In this case, diagnosis was complicated by the presence of localized and evolving ST segment elevations in the setting of known ischemic heart disease. A review of literature returned a small number of case reports of esophageal perforation causing ST segment elevations on surface ECG [1, 8, 9, 10]. In all cases, cardiac biomarkers remained negative throughout. The ST segment changes seen appear to be caused by inflammation within the mediastinum as similar phenomenon has been described in descending necrotizing mediastinitis as well [11]. Despite these similarities, there are other details that make the current case unique. First and foremost, none of the other described cases in the literature involved a patient with known coronary artery disease. This factor weighed heavily in the decision-making process and ultimately led to a coronary angiogram despite negative cardiac biomarkers. The other unique factor in this case was the development of a junctional rhythm. This has not previously been described in the setting of esophageal perforation, and its pathophysiology remains unexplained. It remains unclear if the junctional rhythm was caused by the local inflammation itself or was a consequence of the systemic inflammatory response in an individual with severe cardiac disease.
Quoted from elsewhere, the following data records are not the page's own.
(** The value of [comparison] after the [switch]; [None] is [NaN]. *)
Definition comparison (o : SortOption) (a b : Note.t) : option Z :=
  match o with
  | modified => Some (Note.lastModified b - Note.lastModified a)%Z
  | byTitle => Some (localeCompare (Note.title a) (Note.title b))
  | created =>
      match parseInt (Note.id a), parseInt (Note.id b) with
      | Some x, Some y => Some (x - y)%Z
      | _, _ => None
      end
  | archived =>
      Some ((if truthy (Note.isArchived b) then 1 else 0)
            - (if truthy (Note.isArchived a) then 1 else 0))%Z
  end.

(** The comparator handed to [sort]; a [NaN] result counts as zero. *)
Definition compareNotes (o : SortOption) (d : SortDirection)
    (a b : Note.t) : Z :=
  match comparison o a b with
  | Some c => match d with desc => c | asc => (- c)%Z end
  | None => 0%Z
  end.

Definition filteredNotes (s : State) : list Note.t :=
  let filtered := filter (passes s) (notes s) in
  Array_sort (compareNotes (sortOption s) (sortDirection s)) filtered.
End Query.

(** ** ASCII instances of the built-ins *)

Definition lowerAscii (c : ascii) : ascii :=
  let n := nat_of_ascii c in
  if Nat.leb 65 n && Nat.leb n 90 then ascii_of_nat (n + 32) else c.

Fixpoint mapString (f : ascii -> ascii) (s : string) : string :=
  match s with
  | EmptyString => EmptyString
  | String c s' => String (f c) (mapString f s')
  end.

(** [toLowerCase] on ASCII text. *)
Definition asciiLower (s : string) : string := mapString lowerAscii s.

Fixpoint lexCompare (key : ascii -> nat) (a b : string) : Datatypes.comparison :=
  match a, b with
  | EmptyString, EmptyString => Eq
  | EmptyString, String _ _ => Lt
  | String _ _, EmptyString => Gt
  | String x a', String y b' =>
      match Nat.compare (key x) (key y) with
      | Eq => lexCompare key a' b'
      | c => c
      end
  end.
In conclusion, we describe a case of Boerhaave’s Syndrome that was associated with chest pain and localized ST segment elevation and the development of a junctional rhythm. Although rarer than other causes of chest pain, esophageal perforation should be considered in situations where there are ST segment changes with negative cardiac biomarkers as prompt recognition has significant impact on mortality. The association of a junctional rhythm with mediastinitis has never been described previously and requires further investigation to determine the etiology and clinical significance.

Conflicts of Interest

The authors declare that they have no conflicts of interest.